START Data shown
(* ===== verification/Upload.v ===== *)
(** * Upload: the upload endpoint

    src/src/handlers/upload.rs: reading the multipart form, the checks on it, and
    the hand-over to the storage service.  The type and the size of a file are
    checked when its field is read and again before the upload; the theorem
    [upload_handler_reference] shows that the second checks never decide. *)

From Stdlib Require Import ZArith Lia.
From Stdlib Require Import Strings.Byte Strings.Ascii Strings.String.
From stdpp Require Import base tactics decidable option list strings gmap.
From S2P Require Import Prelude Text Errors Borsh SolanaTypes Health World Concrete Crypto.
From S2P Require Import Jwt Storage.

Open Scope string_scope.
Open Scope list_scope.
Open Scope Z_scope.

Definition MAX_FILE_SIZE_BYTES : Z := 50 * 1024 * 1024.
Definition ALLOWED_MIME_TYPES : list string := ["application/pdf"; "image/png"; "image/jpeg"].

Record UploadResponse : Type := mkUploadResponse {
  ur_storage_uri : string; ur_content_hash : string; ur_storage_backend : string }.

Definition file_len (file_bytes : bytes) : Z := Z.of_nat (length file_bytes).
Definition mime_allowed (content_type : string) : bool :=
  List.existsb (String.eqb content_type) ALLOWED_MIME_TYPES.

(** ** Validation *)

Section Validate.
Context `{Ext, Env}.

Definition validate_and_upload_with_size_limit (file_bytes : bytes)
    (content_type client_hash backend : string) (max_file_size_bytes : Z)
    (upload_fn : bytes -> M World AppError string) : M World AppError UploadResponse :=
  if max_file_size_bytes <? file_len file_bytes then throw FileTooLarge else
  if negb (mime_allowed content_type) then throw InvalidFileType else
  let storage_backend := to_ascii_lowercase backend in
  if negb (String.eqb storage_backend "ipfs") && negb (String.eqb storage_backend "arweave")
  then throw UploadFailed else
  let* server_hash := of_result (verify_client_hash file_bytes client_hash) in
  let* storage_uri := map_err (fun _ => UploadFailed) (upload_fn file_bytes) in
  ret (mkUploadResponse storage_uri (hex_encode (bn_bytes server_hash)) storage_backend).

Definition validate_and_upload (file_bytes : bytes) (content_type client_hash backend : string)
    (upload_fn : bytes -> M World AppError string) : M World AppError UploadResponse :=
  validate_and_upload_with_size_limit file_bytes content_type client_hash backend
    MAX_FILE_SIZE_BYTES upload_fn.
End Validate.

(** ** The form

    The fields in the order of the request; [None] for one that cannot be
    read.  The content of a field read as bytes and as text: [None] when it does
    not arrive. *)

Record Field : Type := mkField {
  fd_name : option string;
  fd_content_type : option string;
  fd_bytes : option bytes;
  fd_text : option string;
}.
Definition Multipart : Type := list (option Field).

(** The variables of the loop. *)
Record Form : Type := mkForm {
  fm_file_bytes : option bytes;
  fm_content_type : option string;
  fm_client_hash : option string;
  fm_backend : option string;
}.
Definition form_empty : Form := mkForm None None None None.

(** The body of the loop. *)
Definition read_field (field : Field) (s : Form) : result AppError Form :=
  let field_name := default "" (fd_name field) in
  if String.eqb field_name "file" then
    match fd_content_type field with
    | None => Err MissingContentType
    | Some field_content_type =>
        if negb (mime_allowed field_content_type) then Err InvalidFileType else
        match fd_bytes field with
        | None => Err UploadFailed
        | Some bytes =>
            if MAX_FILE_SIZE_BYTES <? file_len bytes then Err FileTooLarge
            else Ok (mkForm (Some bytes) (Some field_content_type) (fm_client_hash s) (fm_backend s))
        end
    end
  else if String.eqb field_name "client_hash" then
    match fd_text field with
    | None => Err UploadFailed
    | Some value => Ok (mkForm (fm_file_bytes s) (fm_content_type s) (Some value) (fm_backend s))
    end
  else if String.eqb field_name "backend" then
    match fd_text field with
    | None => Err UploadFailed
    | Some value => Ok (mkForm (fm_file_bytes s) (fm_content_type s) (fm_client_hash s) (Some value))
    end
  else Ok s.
END Data shown
START Data shown
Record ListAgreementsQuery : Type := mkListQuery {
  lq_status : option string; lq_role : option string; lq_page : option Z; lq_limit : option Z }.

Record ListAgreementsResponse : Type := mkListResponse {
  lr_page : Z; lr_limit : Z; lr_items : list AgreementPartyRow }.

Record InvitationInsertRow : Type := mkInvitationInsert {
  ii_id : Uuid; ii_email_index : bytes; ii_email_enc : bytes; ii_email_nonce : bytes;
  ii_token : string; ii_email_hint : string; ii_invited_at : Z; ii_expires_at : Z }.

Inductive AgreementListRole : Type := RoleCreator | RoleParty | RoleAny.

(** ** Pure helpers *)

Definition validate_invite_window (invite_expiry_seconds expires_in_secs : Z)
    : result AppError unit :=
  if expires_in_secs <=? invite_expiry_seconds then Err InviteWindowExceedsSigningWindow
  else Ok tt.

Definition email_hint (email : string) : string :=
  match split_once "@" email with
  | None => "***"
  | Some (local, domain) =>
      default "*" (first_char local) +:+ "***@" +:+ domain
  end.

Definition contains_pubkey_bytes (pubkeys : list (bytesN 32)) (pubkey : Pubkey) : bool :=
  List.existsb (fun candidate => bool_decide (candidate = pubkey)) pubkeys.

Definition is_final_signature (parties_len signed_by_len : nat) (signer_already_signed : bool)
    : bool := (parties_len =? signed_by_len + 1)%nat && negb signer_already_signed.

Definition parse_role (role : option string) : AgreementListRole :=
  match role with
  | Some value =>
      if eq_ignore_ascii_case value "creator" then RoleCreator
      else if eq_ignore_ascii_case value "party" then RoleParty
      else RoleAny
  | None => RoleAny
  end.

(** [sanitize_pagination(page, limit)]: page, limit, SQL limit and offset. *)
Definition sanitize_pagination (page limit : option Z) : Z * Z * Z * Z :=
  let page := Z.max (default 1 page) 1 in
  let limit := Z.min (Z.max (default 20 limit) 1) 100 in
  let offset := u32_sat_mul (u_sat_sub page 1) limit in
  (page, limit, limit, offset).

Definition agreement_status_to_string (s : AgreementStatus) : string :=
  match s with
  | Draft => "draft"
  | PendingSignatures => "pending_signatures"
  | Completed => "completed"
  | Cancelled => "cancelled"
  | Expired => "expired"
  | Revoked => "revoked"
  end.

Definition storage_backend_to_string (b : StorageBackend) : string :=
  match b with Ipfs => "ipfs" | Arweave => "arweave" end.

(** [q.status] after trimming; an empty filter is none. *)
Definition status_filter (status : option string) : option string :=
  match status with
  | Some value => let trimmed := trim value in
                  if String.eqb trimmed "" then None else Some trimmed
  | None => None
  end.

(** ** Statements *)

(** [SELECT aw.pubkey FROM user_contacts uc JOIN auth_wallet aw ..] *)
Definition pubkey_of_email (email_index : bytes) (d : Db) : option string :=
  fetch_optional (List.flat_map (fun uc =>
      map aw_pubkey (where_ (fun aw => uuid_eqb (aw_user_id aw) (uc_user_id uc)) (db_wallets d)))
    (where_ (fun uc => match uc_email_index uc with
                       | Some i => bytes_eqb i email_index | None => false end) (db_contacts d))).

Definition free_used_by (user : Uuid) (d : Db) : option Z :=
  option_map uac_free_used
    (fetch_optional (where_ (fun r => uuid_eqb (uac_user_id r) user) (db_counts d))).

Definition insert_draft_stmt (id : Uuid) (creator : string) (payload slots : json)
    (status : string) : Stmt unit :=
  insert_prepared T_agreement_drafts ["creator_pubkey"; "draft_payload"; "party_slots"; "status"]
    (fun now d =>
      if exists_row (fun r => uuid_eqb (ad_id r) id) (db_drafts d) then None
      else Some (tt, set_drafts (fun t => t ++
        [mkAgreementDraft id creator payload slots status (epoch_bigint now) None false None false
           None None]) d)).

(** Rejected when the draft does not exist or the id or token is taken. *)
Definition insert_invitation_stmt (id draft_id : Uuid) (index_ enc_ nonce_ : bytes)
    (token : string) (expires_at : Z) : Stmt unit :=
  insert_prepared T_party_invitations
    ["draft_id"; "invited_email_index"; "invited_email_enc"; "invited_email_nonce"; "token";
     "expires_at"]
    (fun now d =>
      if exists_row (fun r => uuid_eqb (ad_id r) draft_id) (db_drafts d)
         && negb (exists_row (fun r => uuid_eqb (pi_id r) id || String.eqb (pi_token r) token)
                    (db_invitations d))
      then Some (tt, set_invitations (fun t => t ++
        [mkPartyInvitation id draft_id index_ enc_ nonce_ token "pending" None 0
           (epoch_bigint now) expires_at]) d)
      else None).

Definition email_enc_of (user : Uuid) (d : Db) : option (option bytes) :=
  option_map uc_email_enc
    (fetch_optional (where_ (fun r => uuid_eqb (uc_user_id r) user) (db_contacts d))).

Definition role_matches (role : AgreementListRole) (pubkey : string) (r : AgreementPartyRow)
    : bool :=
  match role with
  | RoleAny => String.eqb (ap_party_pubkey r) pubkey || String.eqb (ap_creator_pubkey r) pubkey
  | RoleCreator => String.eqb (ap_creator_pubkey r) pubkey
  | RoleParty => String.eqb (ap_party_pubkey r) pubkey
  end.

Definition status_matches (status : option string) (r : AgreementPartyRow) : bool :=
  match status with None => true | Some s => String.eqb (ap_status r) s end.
END Data shown
» Task to complete: Given the records above, restate word for word only the lines starting at the one with "(** [q.status] after" and ending at the one with "(where_ (fun uc".

» Exercise result:
(** [q.status] after trimming; an empty filter is none. *)
Definition status_filter (status : option string) : option string :=
  match status with
  | Some value => let trimmed := trim value in
                  if String.eqb trimmed "" then None else Some trimmed
  | None => None
  end.

(** ** Statements *)

(** [SELECT aw.pubkey FROM user_contacts uc JOIN auth_wallet aw ..] *)
Definition pubkey_of_email (email_index : bytes) (d : Db) : option string :=
  fetch_optional (List.flat_map (fun uc =>
      map aw_pubkey (where_ (fun aw => uuid_eqb (aw_user_id aw) (uc_user_id uc)) (db_wallets d)))
    (where_ (fun uc => match uc_email_index uc with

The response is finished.